During the Christmas holidays I purchased some bagels at a bakery in Ottawa, and now on a website I regularly use, pop-up ads for this company have begun appearing. Not long afterward a couple of my online inquiries for flight information triggered an onslaught of on-screen notices for airlines and trip sites offering me deals.
Not only on our computers but everywhere and during almost every one of our waking moments, we face unrelenting attempts to direct our choices and our lives. We consciously but mostly unconsciously walk through an environment saturated with well-tailored calls seeking to grab some of our money, time or concern.
Consider for a moment the myriad of small choices we must normally make on our daily rounds. Can you feel yourself being poked and prodded by the “invisible hand” to act in a particular way?
“Well, it’s a non-stop blitz of advertising messages,” ad executive J. Walker-Smith noted in a CBS News article I ran across. “Everywhere we turn we’re saturated with advertising messages trying to get our attention.”
Walk down any store aisle. Social psychologists to economists, product designers to copy writers all have a hand in choosing the host of factors from label colour, print font and message to shelf placement to give their items the most effective chance of stopping us in our tracks to grab them. Even the overall floor layout of megastores has been carefully crafted to influence our choices. The longer we spend wandering in front of their shelves, they know the more we buy.
Endless repetition of products has seen the average number items stocked in a grocery store rise from 5,800 items in the late 1950s to over 42,000 items now, according to the Food Marketing Institute. The same exponential growth is evident in our exposure to ads, billboards, labels, flyers, pop-ups, jingles, TV commercials, etc., as well. We are psychologically awash in these messages calling out for our attention.
How can we possibly hear God’s call amidst all this cacophony? The siren calls of consumerism and the cant of corporate and political honchos drum incessantly for this system and the profits it generates. These threaten to overwhelm all other sensibilities.
Isaiah in the first reading, awestruck in the presence of the Lord, cried out: “Woe is me, I am lost.” This could be our lament as well, but in the face of these contemporary false gods and their promises.
On critical reflection all of us can think of key decisional points in our lives. Eva and I over our now 40 years of marriage can look back and see the pattern in the choices we made. It often seems that only by looking back can we see the options we picked that moved us forward to where we are today.

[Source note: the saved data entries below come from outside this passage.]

Lemma tsum_zero f m : (forall t, tval f m t = 0) -> tsum f m = 0.
Proof.
  induction m as [|t th m E IH] using map_ind; [done|]. intros H. rewrite tsum_insert by done.
  pose proof (H t) as Ht. unfold tval in Ht. rewrite lookup_insert_eq in Ht. cbn in Ht. rewrite Ht, IH; [lia|].
  intros u. specialize (H u). unfold tval in *. rewrite lookup_insert in H. case_decide; [subst; by rewrite E|done].
Qed.

Lemma tval_delete f m t u : tval f (delete t m) u = if decide (t = u) then 0 else tval f m u.
Proof. unfold tval. rewrite lookup_delete. by case_decide. Qed.

Lemma tsum_ext f g m m' : (forall t, tval f m t = tval g m' t) -> tsum f m = tsum g m'.
Proof.
  revert m'. induction m as [|t th m E IH] using map_ind; intros m' H.
  - rewrite (tsum_zero g m'); [done|]. intros t. by rewrite <- H.
  - rewrite tsum_insert, (tsum_delete g m' t), <- H by done. unfold tval at 1. rewrite lookup_insert_eq. cbn. f_equal.
    apply IH. intros u. specialize (H u). rewrite tval_delete. unfold tval in *. rewrite lookup_insert in H.
    case_decide; [subst; by rewrite E|done].
Qed.

(** Two maps that agree but at [t]. *)
Lemma tsum_local f m m' t : (forall u, u <> t -> tval f m u = tval f m' u) -> tsum f m' = tsum f m + tval f m' t - tval f m t.
Proof.
  intros H. rewrite (tsum_delete f m t), (tsum_delete f m' t).
  rewrite (tsum_ext f f (delete t m') (delete t m)); [lia|]. intros u. rewrite !tval_delete.
  case_decide; [done|]. symmetry. apply H. congruence.
Qed.

Lemma tsum_nonneg f m : (forall t th, m !! t = Some th -> 0 <= f th) -> 0 <= tsum f m.
Proof.
  induction m as [|t th m E IH] using map_ind; intros H; [done|]. rewrite tsum_insert by done.
  pose proof (H t th (lookup_insert_eq _ _ _)). enough (0 <= tsum f m) by lia. apply IH. intros u uth Eu.
  apply (H u). rewrite lookup_insert_ne; [done|]. congruence.
Qed.

Lemma tsum_member f m t th : (forall t th, m !! t = Some th -> 0 <= f th) -> m !! t = Some th ->
  f th <= tsum f m.
Proof.
  intros H E. rewrite (tsum_delete f m t). unfold tval. rewrite E. cbn.
  enough (0 <= tsum f (delete t m)) by lia. apply tsum_nonneg. intros u uth [_ Eu]%lookup_delete_Some. by eapply H.
Qed.

Lemma tsum_two f m t u th uth : (forall t th, m !! t = Some th -> 0 <= f th) -> m !! t = Some th -> m !! u = Some uth ->
  t <> u -> f th + f uth <= tsum f m.
Proof.
  intros H E Eu Hne. rewrite (tsum_delete f m t). unfold tval. rewrite E. cbn.
  enough (f uth <= tsum f (delete t m)) by lia. apply (tsum_member f (delete t m) u).
  - intros x xth [_ Ex]%lookup_delete_Some. by eapply H.
  - by rewrite lookup_delete_ne.
Qed.

Lemma tsum_pos f m : 0 < tsum f m -> exists t th, m !! t = Some th /\ 0 < f th.
Proof.
  induction m as [|t th m E IH] using map_ind; [done|]. rewrite tsum_insert by done. intros H.
  destruct (decide (0 < f th)); [exists t, th; by rewrite lookup_insert_eq|].
  destruct IH as (u & uth & Eu & Hu); [lia|]. exists u, uth. rewrite lookup_insert_ne by congruence. done.
Qed.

Our decision to join a community that moved us from Morris, Man., to Melfort, Sask., then to strike out on our own buying a house in Prince Albert, shaped our lives. Joining St. Joseph Parish there after a time of alienation from the formal church marked another major turning point. Answering the invitation to consider a job possibility in the Yukon dramatically altered our life trajectory. Bishop Thomas Lobsinger of Whitehorse coming to our new home there and asking for our help certainly was a call. From the mundane to momentous, can we see the hand of God in these moments of our lives? Did we answer the call?
The year of the death of Uzziah or Ozias, the long-reigning leper king of Judah, marks the time of the scene so richly described by Isaiah. It is very unlikely that we can expect to hear a clarion call from the Lord like the prophet heard. “Whom shall I send, and who will go for us?” If we did, would it move us to say, “Here am I: send me!”
We can’t have the encounter Simon Peter did with an itinerant rabbi from Nazareth on the shore of Lake Gennesaret or, as we know it, the Sea of Galilee. Listening to Jesus while keeping his boat steady “a little way from shore” the soon-to-be apostle entered into a face-to-face experience of the mysterium tremendum similar to what Isaiah had felt. The numinous engulfed each of them. Both proclaimed their unworthiness. Jesus told Peter, “Do not be afraid.” Peter and his partners, the sons of Zebedee, made their choice. “They left everything and followed Jesus.”
Most of the choices we face aren’t as momentous and ultimately world-changing as Peter’s, or as spiritually profound as Isaiah’s. We aren’t privileged to have seen the risen Lord as the “more than 500 brothers and sisters” Paul speaks of. But we too are called.
Somehow we have to find a way to hear our own true calls above the daily din. To help us sort the wheat from the chaff we have aids like the Scriptures, the social encyclicals, voices both current and ancestral to give us a hand us. But most of all we have each other. Answering our call we can bring the message of Jesus alive today and then as the Catholic Worker street philosopher Peter Maurin said, “The future will be different if we make the present different.”
Dougherty is co-chair of the Social Justice Committee at Sacred Heart Cathedral in Whitehorse, Yukon.